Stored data
(** ** The statements of the specification, in its own words *)

(** The patterns of the source, compiled. *)
Definition empty_pattern : Re.Pattern :=
  {| Re.p_regex := Re.Eps; Re.p_flags := Re.no_flags;
     Re.p_groups := 0; Re.p_groupindex := [] |}.

Definition compiled (pattern : string) : Re.Pattern :=
  match Re.compile pattern Re.no_flags with
  | Ok p => p
  | Raise _ => empty_pattern
  end.

Definition date_pattern : Re.Pattern :=
  Eval vm_compute in compiled "(\d{2})[/-](\d{2})[/-](\d{4})".

(** "Two 2-digit groups then a 4-digit group", separated by a slash or a
    dash, at the head of [s]: month, day and year in this order. *)
Definition is_date_sep (c : ascii) : bool := Ascii.eqb "/" c || Ascii.eqb "-" c.

Definition date_at_head (s : string) : option (string * string * string) :=
  match s with
  | String m1 (String m2 (String p (String d1 (String d2 (String q
      (String y1 (String y2 (String y3 (String y4 _))))))))) =>
      if Str.isdecimal m1 && Str.isdecimal m2 && is_date_sep p
         && Str.isdecimal d1 && Str.isdecimal d2 && is_date_sep q
         && Str.isdecimal y1 && Str.isdecimal y2
         && Str.isdecimal y3 && Str.isdecimal y4
      then Some (String m1 (String m2 ""), String d1 (String d2 ""),
                 String y1 (String y2 (String y3 (String y4 ""))))
      else None
  | _ => None
  end.

(** The first such sub-pattern of [s], from the left. *)
Fixpoint first_date (s : string) : option (string * string * string) :=
  match date_at_head s with
  | Some d => Some d
  | None =>
      match s with
      | String _ t => first_date t
      | EmptyString => None
      end
  end.

(** Date normalization as the specification words it: the first
    sub-pattern rewritten to YYYY-MM-DD, else the raw value. *)
Definition spec_normalize_date (raw : string) : string :=
  match first_date raw with
  | Some (month, day, year) => year +:+ "-" +:+ month +:+ "-" +:+ day
  | None => raw
  end.

Definition date_groups (d : string * string * string) : list (option string) :=
  let '(month, day, year) := d in [Some month; Some day; Some year].

(** The three shape classes of the confidence bonus. *)
Definition identifier_shape : string := "^[A-Z0-9\-_/]{3,}$".
Definition iso_date_shape : string := "^\d{4}-\d{2}-\d{2}$".
Definition amount_shape : string := "^\d+(\.\d{2})?$".

Definition has_shape (shape v : string) : bool :=
  match Re.match_ shape (Some v) with
  | Ok (Some _) => true
  | _ => false
  end.

Definition any_shape (v : string) : bool :=
  has_shape identifier_shape v || has_shape iso_date_shape v
  || has_shape amount_shape v.

(** The confidence of a matched field as the specification words it. *)
Definition base_confidence (pattern : string) : Q :=
  if 30 <? String.length pattern then 0.8%Q else 0.6%Q.

Definition spec_bonus (processed : string) : Q :=
  if has_shape identifier_shape processed then 0.1%Q
  else if has_shape iso_date_shape processed then 0.1%Q
  else if has_shape amount_shape processed then 0.1%Q
  else 0%Q.

Definition spec_confidence (pattern processed : string) : Q :=
  Qmin 1 (base_confidence pattern + spec_bonus processed).

(** The arithmetic mean, [0.0] for no number at all. *)
Definition mean (l : list Q) : Q :=
  match l with
  | [] => 0.0%Q
  | _ => (sum l / inject_Z (Z.of_nat (length l)))%Q
  end.

(** The arithmetic mean in its own right: the total of the numbers, each
    added to the total of those after it, over how many they are. *)
Fixpoint total (l : list Q) : Q :=
  match l with
  | [] => 0%Q
  | x :: rest => (x + total rest)%Q
  end.

Definition arithmetic_mean (l : list Q) : Q :=
  match l with
  | [] => 0.0%Q
  | _ => (total l / inject_Z (Z.of_nat (length l)))%Q
  end.

(** The five values a confidence can take. *)
Definition confidence_value (c : Q) : Prop :=
  c = 0.0%Q ∨ c = 0.6%Q ∨ c = (0.6 + 0.1)%Q ∨ c = 0.8%Q ∨ c = (0.8 + 0.1)%Q.

(** A template's field names are the keys of a dictionary. *)
Definition well_formed (template : Template) : Prop :=
  NoDup (fields template).*1.

(** ** The scores in binary64

    The same scores computed with the floats of the source: [float_min a b]
    is Python's [min(a, b)], which keeps [a] unless [b] is smaller. *)

#[local] Set Warnings "-inexact-float".

Definition float_min (a b : float) : float :=
  if (b <? a)%float then b else a.

Definition float_score (long_pattern shaped : bool) : float :=
  let confidence := (if long_pattern then 0.8 else 0.6)%float in
  if shaped then (confidence + 0.1)%float else confidence.

#[local] Set Warnings "inexact-float".

(** The last line of [extract_fields] in binary64: [sum] adds the floats
    to [0] one after another from the left, as CPython 3.11 does, and the
    total is divided by [len(confidences)] as a float. *)
Definition float_of_nat (n : nat) : float :=
  PrimFloat.of_uint63 (Uint63.of_Z (Z.of_nat n)).

Definition float_sum (l : list float) : float :=
  fold_left PrimFloat.add l 0%float.

Definition float_average (confidences : list float) : float :=
  match confidences with
  | [] => 0%float
  | _ => (float_sum confidences / float_of_nat (length confidences))%float
  end.

(** The rational a finite float is. *)
Definition float_to_Q (f : float) : Q :=
  match Prim2SF f with
  | S754_finite s m e =>
      ((if s then -1 else 1) * inject_Z (Z.pos m) * Qpower 2 e)%Q
  | _ => 0%Q
  end.

(** ** A sample document and template

    The text of the sample invoice and the fields of the custom templates
    of [test_examples.py], with an optional field that the text lacks. *)

Definition sample_text : string :=
  "INVOICE
Invoice No: INV-2024-001
Date: 01/15/2024
Total: $1,250.00
Currency: USD".

Definition invoice_number_field : FieldSpec :=
  {| pattern := "Invoice No:\s*(?P<value>[A-Z0-9\-]+)";
     postprocess := Some "strip"; required := Some true |}.

Definition date_field : FieldSpec :=
  {| pattern := "Date:\s*(?P<value>\d{2}/\d{2}/\d{4})";
     postprocess := Some "date"; required := Some true |}.

Definition total_field : FieldSpec :=
  {| pattern := "Total:\s*(?P<value>\$[\d,]+\.\d+)";
     postprocess := Some "currency"; required := Some true |}.

Definition po_number_field : FieldSpec :=
  {| pattern := "PO\s*#\s*(\d+)";
     postprocess := None; required := Some false |}.

Definition sample_template : Template :=
  {| name := "custom_invoice";
     fields := [("invoice_number", invoice_number_field);
                ("date", date_field);
                ("total", total_field);
                ("po_number", po_number_field)] |}.

(** Three fields with short patterns that the sample invoice matches with
    values of the identifier shape: each scores 0.6 + 0.1. *)
Definition uniform_template : Template :=
  {| name := "uniform";
     fields :=
       [("invoice_number",
         {| pattern := "INV-\d{4}-\d{3}";
            postprocess := Some "strip"; required := Some true |});
        ("year",
         {| pattern := "\d{4}";
            postprocess := Some "strip"; required := Some true |});
        ("currency",
         {| pattern := "USD";
            postprocess := Some "strip"; required := Some true |})] |}.

Definition uniform_scores : list float :=
  [float_score false true; float_score false true; float_score false true].

(** The scores 0.9, 0.8 and 0.7 in two orders. *)
Definition scores_in_order : list float :=
  [float_score true true; float_score true false; float_score false true].

Definition scores_reordered : list float :=
  [float_score true false; float_score false true; float_score true true].

(** ** The built-in templates: [TEMPLATES]

    The pattern of the field [currency] of [invoice_v1] names the euro
    sign, U+20AC, a code point no [ascii] stands for: it is the parameter
    [euro].  The pound sign is code point 163. *)

Definition pound : string := String "163" "".

Definition invoice_v1 (euro : string) : Template :=
  {| name := "invoice_v1";
     fields :=
       [("invoice_number",
         {| pattern := "(?:Invoice\s*(?:No\.?|#)\s*)\s*(?P<value>[A-Z0-9\-_/]{3,})";
            postprocess := Some "strip"; required := Some true |});
        ("invoice_date",
         {| pattern := "(?:Date)[:\s]*?(?P<value>\d{2}[/-]\d{2}[/-]\d{4}|\d{4}[/-]\d{2}[/-]\d{2})";
            postprocess := Some "date"; required := Some true |});
        ("total_amount",
         {| pattern := "(?:Total)[:\s]*?(?P<value>[\p{Sc}]?\s?\d{1,3}(?:[\s,]\d{3})*(?:\.\d{2})?)";
            postprocess := Some "currency"; required := Some true |});
        ("currency",
         {| pattern := "(?P<value>USD|EUR|GBP|\$|" +:+ euro +:+ "|" +:+ pound +:+ ")";
            postprocess := Some "strip"; required := Some false |})] |}.

Definition receipt_v1 : Template :=
  {| name := "receipt_v1";
     fields :=
       [("store_name",
         {| pattern := "(?P<value>[A-Za-z\s&.,]{2,50})";
            postprocess := Some "strip"; required := Some true |});
        ("total_amount",
         {| pattern := "(?:Total|Amount)[:\s]*?(?P<value>[\p{Sc}]?\s?\d{1,3}(?:[\s,]\d{3})*(?:\.\d{2})?)";
            postprocess := Some "currency"; required := Some true |});
        ("date",
         {| pattern := "(?P<value>\d{2}[/-]\d{2}[/-]\d{4}|\d{4}[/-]\d{2}[/-]\d{2})";
            postprocess := Some "date"; required := Some true |})] |}.

(** The dictionary, in the order of its keys. *)
Definition TEMPLATES (euro : string) : list (string * Template) :=
  [("invoice_v1", invoice_v1 euro); ("receipt_v1", receipt_v1)].

(** [d.get(key)] on a dictionary kept as the list of its items. *)
Fixpoint dict_get {A} (key : string) (d : list (string * A)) : option A :=
  match d with
  | [] => None
  | (k, v) :: rest => if String.eqb k key then Some v else dict_get key rest
  end.

(** [list(TEMPLATES.keys())], the answer of [get_templates] *)
Definition get_templates (euro : string) : list string := (TEMPLATES euro).*1.

(** ** The HTTP layer

    Above [extract_fields] the code raises and catches [HTTPException] and
    the exceptions of its libraries: an [outcome] is a returned value or a
    raised [pyerr]. *)

Definition bytes : Type := list Byte.byte.

Inductive pyerr :=
| HTTPException (status_code : nat) (detail : string)
| JSONDecodeError (msg : string)
| KeyError (key : string)
| Builtin (e : exn)               (* the exceptions of the engine's model *)
| LibraryError (msg : string).    (* raised by pypdf, pdfplumber or the upload *)

Inductive outcome (A : Type) :=
| Return (a : A)
| Throw (e : pyerr).
Arguments Return {A} a.
Arguments Throw {A} e.

#[global] Instance outcome_ret : MRet outcome := fun A a => Return a.
#[global] Instance outcome_bind : MBind outcome := fun A B f c =>
  match c with
  | Return a => f a
  | Throw e => Throw e
  end.

Definition lift {A} (c : result A) : outcome A :=
  match c with
  | Ok a => Return a
  | Raise e => Throw (Builtin e)
  end.

(** ['\n'.join(parts)] *)
Fixpoint join (sep : string) (parts : list string) : string :=
  match parts with
  | [] => ""
  | [p] => p
  | p :: rest => p +:+ sep +:+ join sep rest
  end.

Definition newline : string := String "010" "".

(** A page of a PDF reader is what its [extract_text()] does: return a
    text or [None], or raise. *)
Definition page : Type := outcome (option string).

(** [if page_text:] *)
Definition page_text_parts (page_text : option string) : list string :=
  match page_text with
  | Some (String c t) => [String c t]
  | _ => []
  end.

Assignment:
Scan the entries above for the word "Instance", then copy every line in which it occurs.

Exercise output:
#[global] Instance outcome_ret : MRet outcome := fun A a => Return a.
#[global] Instance outcome_bind : MBind outcome := fun A B f c =>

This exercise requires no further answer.